American and Russian officers started talking to each other after the Russian intervention in Syria began in 2015. The two sides do not coordinate strategy, but they have shared information to prevent midair collisions and other problems using a phone line that connects Al Udeid Air Base in Qatar, the command center of the American-led air war coalition, with the Russian base in Latakia, Syria.

The United States used the hotline to alert the Russians shortly before the April 7 attack on an airfield that Syrian planes had used to mount a chemical weapons attack that killed more than 80 civilians. As many as 100 Russian troops were believed to be at the airfield, though the Americans took pains not to target them, and none were hurt.

Angry that Syria, their ally, had been targeted, Russian officials threatened to suspend an agreement the United States and Russia had reached on flight safety.

But the Russians appear to have concluded that the cruise missile attack was a one-time operation and not the beginning of a broader military effort to dislodge Mr. Assad from power.

The American military wanted to keep the communications going so it could continue airstrikes against the Islamic State in Syria without coming under fire by Syrian or Russian air defenses.

“We have had to increase the amount of deconfliction work we’re doing with the Russians given the tighter airspace that we’re now working ourselves through,” General Harrigian said.

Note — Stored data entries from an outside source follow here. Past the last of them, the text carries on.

(* ===== verification/PyValue.v ===== *)
(** * PyValue

    The dynamically typed values the wire layer moves between dataclasses and
    CBOR, and the operations of the language it applies to them: subscription,
    [dict.get], iteration, truth, [int()] and [float()]. A [str] is represented
    by its UTF-8 encoding. *)

From S2P Require Import Prelude PyFloat.
From Stdlib Require Import Strings.Ascii.

(** ** Values *)

(** The two markers of [wire/cbor.py] for a typed float field. *)
Inductive float_width : Type := F32 | F64.

#[warnings="-register-all"]
Inductive pyval : Type :=
| PNone
| PBool (b : bool)
| PInt (z : Z)
| PFloat (f : pyfloat)
| PStr (s : string)
| PBytes (bs : bytes)
| PList (l : list pyval)
| PDict (d : list (pyval * pyval))
| PFloatField (w : float_width) (f : pyfloat).

Section Induction.
Variable P : pyval -> Prop.
Hypothesis HNone : P PNone.
Hypothesis HBool : forall b, P (PBool b).
Hypothesis HInt : forall z, P (PInt z).
Hypothesis HFloat : forall f, P (PFloat f).
Hypothesis HStr : forall s, P (PStr s).
Hypothesis HBytes : forall bs, P (PBytes bs).
Hypothesis HList : forall l, Forall P l -> P (PList l).
Hypothesis HDict : forall d, Forall (fun kv => P kv.1 /\ P kv.2) d -> P (PDict d).
Hypothesis HField : forall w f, P (PFloatField w f).

(** Structural induction through the nested lists. *)
Fixpoint pyval_nested_ind (v : pyval) : P v :=
  match v with
  | PNone => HNone
  | PBool b => HBool b
  | PInt z => HInt z
  | PFloat f => HFloat f
  | PStr s => HStr s
  | PBytes bs => HBytes bs
  | PList l =>
      HList l ((fix go l : Forall P l :=
        match l with
        | [] => @List.Forall_nil _ _
        | x :: l => @List.Forall_cons _ _ x l (pyval_nested_ind x) (go l)
        end) l)
  | PDict d =>
      HDict d ((fix go d : Forall (fun kv => P kv.1 /\ P kv.2) d :=
        match d with
        | [] => @List.Forall_nil _ _
        | (k, x) :: d =>
            @List.Forall_cons _ _ (k, x) d (conj (pyval_nested_ind k) (pyval_nested_ind x)) (go d)
        end) d)
  | PFloatField w f => HField w f
  end.
End Induction.

(** ** Dictionaries with string keys *)

Abbreviation pyresult := (result py_error).

(** The value under a string key; a dict has at most one entry per key. *)
Fixpoint dict_get (d : list (pyval * pyval)) (k : string) : option pyval :=
  match d with
  | [] => None
  | (PStr k', v) :: d => if String.eqb k' k then Some v else dict_get d k
  | _ :: d => dict_get d k
  end.

(** [m[k]]. *)
Definition py_getitem (m : pyval) (k : string) : pyresult pyval :=
  match m with
  | PDict d => match dict_get d k with Some v => Ok v | None => Raise (KeyError k) end
  | _ => Raise TypeError
  end.

(** [m.get(k, default)]. *)
Definition py_get (m : pyval) (k : string) (default : pyval) : pyresult pyval :=
  match m with
  | PDict d => match dict_get d k with Some v => Ok v | None => Ok default end
  | _ => Raise AttributeError
  end.

(** [isinstance(v, dict) and k in v]. *)
Definition is_dict_with (v : pyval) (k : string) : bool :=
  match v with
  | PDict d => match dict_get d k with Some _ => true | None => false end
  | _ => false
  end.

(** A dict display whose values are computed left to right. *)
Definition entry : Type := string * pyresult pyval.
Definition mk_entry (k : string) (v : pyresult pyval) : entry := (k, v).
Notation "k '::=' v" := (mk_entry k v) (at level 70, no associativity) : brain_scope.

Definition py_dict (es : list entry) : pyresult pyval :=
  let* kvs := map_result (fun '(k, c) => let* v := c in Ok (PStr k, v)) es in
  Ok (PDict kvs).

(** ** Iteration and conversions *)

Definition is_continuation (c : ascii) : bool :=
  let n := N_of_ascii c in (128 <=? n)%N && (n <? 192)%N.

(** The characters of a [str], each as a one-character string: a lead byte and
    its continuation bytes. *)
Fixpoint utf8_chars (s : string) : list string :=
  match s with
  | EmptyString => []
  | String c s =>
      match utf8_chars s with
      | [] => [String c EmptyString]
      | t :: ts =>
          match t with
          | String c' _ => if is_continuation c' then String c t :: ts
                           else String c EmptyString :: t :: ts
          | EmptyString => String c EmptyString :: ts
          end
      end
  end.

(** The items [for x in v] ranges over. *)
Definition py_iter (v : pyval) : pyresult (list pyval) :=
  match v with
  | PList l => Ok l
  | PDict d => Ok (map fst d)
  | PStr s => Ok (map PStr (utf8_chars s))
  | PBytes bs => Ok (map (fun b => PInt (byte_to_Z b)) bs)
  | _ => Raise TypeError
  end.

(** [list(v)]. *)
Definition py_list (v : pyval) : pyresult pyval :=
  let* l := py_iter v in Ok (PList l).

(** [bool(v)]. *)
Definition py_bool (v : pyval) : bool :=
  match v with
  | PNone => false
  | PBool b => b
  | PInt z => negb (z =? 0)
  | PFloat (FZero _) => false
  | PFloat _ => true
  | PStr s => negb (String.eqb s "")
  | PBytes bs => match bs with [] => false | _ => true end
  | PList l => match l with [] => false | _ => true end
  | PDict d => match d with [] => false | _ => true end
  | PFloatField _ _ => true
  end.

Definition bool_to_Z (b : bool) : Z := if b then 1 else 0.

(** The integer an integral float is, towards zero otherwise. *)
Definition float_trunc (neg : bool) (m : positive) (e : Z) : Z :=
  let a := Z.shiftl (Z.pos m) e in if neg then - a else a.

(** Decimal digits with single underscores between them, as [int()] reads
    them; [seen] says that a digit comes right before. *)
Fixpoint int_digits (s : string) (acc : Z) (seen : bool) : option Z :=
  match s with
  | EmptyString => if seen then Some acc else None
  | String c s =>
      let n := Z.of_N (N_of_ascii c) in
      if (48 <=? n) && (n <=? 57) then int_digits s (acc * 10 + (n - 48)) true
      else if (n =? 95) && seen then
        match s with EmptyString => None | _ => int_digits s acc false end
      else None
  end.

Definition is_space (c : ascii) : bool :=
  let n := N_of_ascii c in ((9 <=? n)%N && (n <=? 13)%N) || ((28 <=? n)%N && (n <=? 32)%N).

Fixpoint strip_left (s : string) : string :=
  match s with
  | String c s' => if is_space c then strip_left s' else s
  | EmptyString => EmptyString
  end.

(** The string without its trailing white space. *)
Fixpoint strip_right (s : string) : string :=
  match s with
  | String c s' =>
      match strip_right s' with
      | EmptyString => if is_space c then EmptyString else String c EmptyString
      | t => String c t
      end
  | EmptyString => EmptyString
  end.

(** [int(s)] on ASCII digits, with optional sign and surrounding spaces. *)
Definition int_of_str (s : string) : pyresult Z :=
  let s := strip_right (strip_left s) in
  let r := match s with
           | String "-"%char s => option_map Z.opp (int_digits s 0 false)
           | String "+"%char s => int_digits s 0 false
           | _ => int_digits s 0 false
           end in
  match r with Some z => Ok z | None => Raise ValueError end.

(** The separators [int] strips from a str only. *)
Definition separator_byte (b : byte) : bool :=
  let n := Byte.to_N b in (28 <=? n)%N && (n <=? 31)%N.

(** [int(b)] of bytes. *)
Definition int_of_bytes (bs : bytes) : pyresult Z :=
  if existsb separator_byte bs then Raise ValueError
  else int_of_str (String.string_of_list_byte bs).

(** [int(v)]. *)
Definition py_int (v : pyval) : pyresult Z :=
  match v with
  | PInt z => Ok z
  | PBool b => Ok (bool_to_Z b)
  | PFloat (FFin neg m e) => Ok (float_trunc neg m e)
  | PFloat (FZero _) => Ok 0
  | PFloat FNan => Raise ValueError
  | PFloat (FInf _) => Raise OverflowError
  | PStr s => int_of_str s
  | PBytes bs => int_of_bytes bs
  | _ => Raise TypeError
  end.

(** [float(z)] of an integer: correctly rounded, too large raises. *)
Definition float_of_int (z : Z) : pyresult pyfloat :=
  match z with
  | 0 => Ok (FZero false)
  | Z.pos p | Z.neg p =>
      let '(m, e) := odd_part p 0 in
      match round_to double (FFin (z <? 0) m e) with
      | Some f => Ok f
      | None => Raise OverflowError
      end
  end.

(** [float(v)] (a numeric string is not parsed). *)
Definition py_float (v : pyval) : pyresult pyfloat :=
  match v with
  | PFloat f => Ok f
  | PFloatField _ f => Ok f
  | PInt z => float_of_int z
  | PBool b => float_of_int (bool_to_Z b)
  | PStr _ | PBytes _ => Raise ValueError
  | _ => Raise TypeError
  end.

(** [v == z] with an integer on the right. *)
Definition py_eq_int (v : pyval) (z : Z) : bool :=
  match v with
  | PInt y => y =? z
  | PBool b => bool_to_Z b =? z
  | PFloat f | PFloatField _ f =>
      match f with
      | FZero _ => z =? 0
      | FFin neg m e => (0 <=? e) && (float_trunc neg m e =? z)
      | _ => false
      end
  | _ => false
  end.

(** [v == s] with a [str] on the right. *)
Definition py_eq_str (v : pyval) (s : string) : bool :=
  match v with PStr s' => String.eqb s' s | _ => false end.

Definition is_none (v : pyval) : bool := match v with PNone => true | _ => false end.

(** ** Markers and nesting *)

(** The value with its float markers replaced by the floats they wrap: what a
    peer reads back. *)
Fixpoint unmark (v : pyval) : pyval :=
  match v with
  | PList l => PList (map unmark l)
  | PDict d => PDict (map (fun '(k, x) => (unmark k, unmark x)) d)
  | PFloatField _ f => PFloat f
  | _ => v
  end.

(** No float marker anywhere in the value. *)
Fixpoint plain (v : pyval) : bool :=
  match v with
  | PList l => forallb plain l
  | PDict d => forallb (fun '(k, x) => plain k && plain x) d
  | PFloatField _ _ => false
  | _ => true
  end.

(** How deep containers nest. *)
Fixpoint depth (v : pyval) : nat :=
  match v with
  | PList l => S (foldr (fun x n => Nat.max (depth x) n) 0%nat l)
  | PDict d => S (foldr (fun '(k, x) n => Nat.max (Nat.max (depth k) (depth x)) n) 0%nat d)
  | _ => 0%nat
  end.

(** ** Lemmas *)

Lemma unmark_plain v : plain v = true -> unmark v = v.
Proof.
  induction v as [| | | | | |l IH|d IH|] using pyval_nested_ind; try done; simpl; intros H.
  - f_equal. etransitivity; [|apply map_id]. apply map_ext_in. intros x Hx.
    rewrite forallb_forall in H. rewrite Forall_forall in IH.
    apply IH; [by apply list_elem_of_In | by apply H].
  - f_equal. etransitivity; [|apply map_id]. apply map_ext_in. intros [k x] Hx.
    rewrite forallb_forall in H. rewrite Forall_forall in IH.
    specialize (H _ Hx). apply andb_true_iff in H as [Hk Hv].
    destruct (IH (k, x)) as [IHk IHv]; [by apply list_elem_of_In|].
    simpl in *. by rewrite IHk, IHv.
Qed.

(** A [dict_get] sees through [unmark]. *)
Lemma dict_get_unmark d k :
  dict_get (map (fun '(k, x) => (unmark k, unmark x)) d) k = unmark <$> dict_get d k.
Proof.
  induction d as [|[k' x] d IH]; [done|].
  simpl. destruct k'; simpl; try done. by case_match.
Qed.

(** Two dicts with the same entries, in any order: what [m[k]] and
    [m.get(k)] can tell apart. *)
Definition dict_equiv (a b : pyval) : Prop :=
  match a, b with
  | PDict d, PDict e => forall k, dict_get d k = dict_get e k
  | _, _ => a = b
  end.

#[export] Instance dict_equiv_equivalence : Equivalence dict_equiv.
Proof.
  split.
  - intros []; simpl; done.
  - intros [] [] H; simpl in *; try done; congruence.
  - intros [] [] [] H1 H2; simpl in *; try done; try congruence.
Qed.

#[export] Instance py_getitem_proper : Proper (dict_equiv ==> eq ==> eq) py_getitem.
Proof. intros [] [] H k _ <-; simpl in *; try done. by rewrite H. Qed.

#[export] Instance py_get_proper : Proper (dict_equiv ==> eq ==> eq ==> eq) py_get.
Proof. intros [] [] H k _ <- v _ <-; simpl in *; try done. by rewrite H. Qed.

#[export] Instance is_dict_with_proper : Proper (dict_equiv ==> eq ==> eq) is_dict_with.
Proof. intros [] [] H k _ <-; simpl in *; try done. by rewrite H. Qed.

Lemma depth_list_le l x : x ∈ l -> (depth x < depth (PList l))%nat.
Proof.
  simpl. induction 1; simpl; lia.
Qed.

Lemma depth_dict_le d k x :
  (k, x) ∈ d -> (depth k < depth (PDict d))%nat /\ (depth x < depth (PDict d))%nat.
Proof.
  simpl. intros H. remember (k, x) as kv eqn:E. revert E.
  induction H as [? ?|? [k' x'] ? H IH]; intros ->; simpl; [lia|].
  specialize (IH eq_refl). lia.
Qed.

Tensions between the two sides remain. On May 9, a Russian fighter harassed an American KC-10 refueling tanker, an encounter that General Harrigian described as an “unprofessional” intercept. He said the American officers had raised the episode with the Russians, who acknowledged the problem.

Some of the conversations with the Russians, he noted, have been at relatively senior levels, led on the coalition side by a major general who serves as General Harrigian’s deputy.

Gen. Joseph F. Dunford Jr., the chairman of the Joint Chiefs of Staff, has also taken steps to expand communication with the Russians. Lt. Gen. Kenneth F. McKenzie Jr., the chief planning officer on the Joint Chiefs’ staff, has been talking to his Russian counterpart, General Dunford said last week.

The hotline figured in a recent episode in which a convoy of Shiite militia fighters that support Mr. Assad and are backed by Iran headed toward a garrison at al-Tanf, where American and allied Special Operations forces have been training Syrian fighters opposed to the Islamic State.

Armed with a bulldozer, an excavator and a tank, some of the militia fighters split off from the main group and began to build a small outpost that the Americans concluded was too close to al-Tanf for comfort. After warning shots failed to get the militia to leave, the Americans carried out an airstrike.

Now American officers are talking to their Russian counterparts, who they hope will dissuade the militia from trying something similar again.

“We’re continuing to ensure that, via the Russians, they understand our intent is for them not to threaten us,” General Harrigian said.